--- Directions for this task ---
Your answer must consist of the lines running from the one that holds "Definition invalid_price_response : response" to the end of the data, copied exactly.

(Stored items)

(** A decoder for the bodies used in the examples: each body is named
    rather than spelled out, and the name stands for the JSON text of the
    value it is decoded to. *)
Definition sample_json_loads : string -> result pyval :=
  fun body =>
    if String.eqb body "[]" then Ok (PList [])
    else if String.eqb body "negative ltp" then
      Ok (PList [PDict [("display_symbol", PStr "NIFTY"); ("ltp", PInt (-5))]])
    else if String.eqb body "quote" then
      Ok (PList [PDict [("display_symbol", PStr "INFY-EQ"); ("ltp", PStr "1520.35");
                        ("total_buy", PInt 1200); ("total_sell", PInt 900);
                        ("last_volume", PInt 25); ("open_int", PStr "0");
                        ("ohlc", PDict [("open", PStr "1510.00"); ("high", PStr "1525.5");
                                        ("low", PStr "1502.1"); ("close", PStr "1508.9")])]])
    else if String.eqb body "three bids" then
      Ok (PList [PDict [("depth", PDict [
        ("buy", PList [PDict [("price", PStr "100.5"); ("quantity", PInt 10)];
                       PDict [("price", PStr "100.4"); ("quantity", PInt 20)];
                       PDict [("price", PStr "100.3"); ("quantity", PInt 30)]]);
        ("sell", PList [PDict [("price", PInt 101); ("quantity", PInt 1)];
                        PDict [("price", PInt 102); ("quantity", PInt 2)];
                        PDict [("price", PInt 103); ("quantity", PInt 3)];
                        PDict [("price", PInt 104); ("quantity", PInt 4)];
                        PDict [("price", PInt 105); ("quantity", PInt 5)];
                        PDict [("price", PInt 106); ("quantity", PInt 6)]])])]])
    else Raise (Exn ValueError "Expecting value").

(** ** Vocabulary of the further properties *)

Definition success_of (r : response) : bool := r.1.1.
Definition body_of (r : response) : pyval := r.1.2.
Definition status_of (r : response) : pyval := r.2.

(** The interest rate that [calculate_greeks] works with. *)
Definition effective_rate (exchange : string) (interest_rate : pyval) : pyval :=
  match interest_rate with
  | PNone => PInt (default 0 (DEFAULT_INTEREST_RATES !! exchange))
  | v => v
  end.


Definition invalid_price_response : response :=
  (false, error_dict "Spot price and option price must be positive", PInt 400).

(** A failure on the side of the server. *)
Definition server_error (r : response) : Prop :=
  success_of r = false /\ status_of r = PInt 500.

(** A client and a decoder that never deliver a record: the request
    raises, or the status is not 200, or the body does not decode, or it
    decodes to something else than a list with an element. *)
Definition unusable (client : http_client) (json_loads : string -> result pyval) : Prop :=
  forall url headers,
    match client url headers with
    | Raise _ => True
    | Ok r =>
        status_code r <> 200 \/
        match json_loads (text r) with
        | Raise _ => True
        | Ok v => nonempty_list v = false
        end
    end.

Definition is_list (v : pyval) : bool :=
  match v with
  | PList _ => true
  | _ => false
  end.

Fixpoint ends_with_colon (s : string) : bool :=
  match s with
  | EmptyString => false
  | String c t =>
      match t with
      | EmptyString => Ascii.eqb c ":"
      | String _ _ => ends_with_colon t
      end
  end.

--- Solution to the problem ---
Definition invalid_price_response : response :=
  (false, error_dict "Spot price and option price must be positive", PInt 400).

(** A failure on the side of the server. *)
Definition server_error (r : response) : Prop :=
  success_of r = false /\ status_of r = PInt 500.

(** A client and a decoder that never deliver a record: the request
    raises, or the status is not 200, or the body does not decode, or it
    decodes to something else than a list with an element. *)
Definition unusable (client : http_client) (json_loads : string -> result pyval) : Prop :=
  forall url headers,
    match client url headers with
    | Raise _ => True
    | Ok r =>
        status_code r <> 200 \/
        match json_loads (text r) with
        | Raise _ => True
        | Ok v => nonempty_list v = false
        end
    end.

Definition is_list (v : pyval) : bool :=
  match v with
  | PList _ => true
  | _ => false
  end.

Fixpoint ends_with_colon (s : string) : bool :=
  match s with
  | EmptyString => false
  | String c t =>
      match t with
      | EmptyString => Ascii.eqb c ":"
      | String _ _ => ends_with_colon t
      end
  end.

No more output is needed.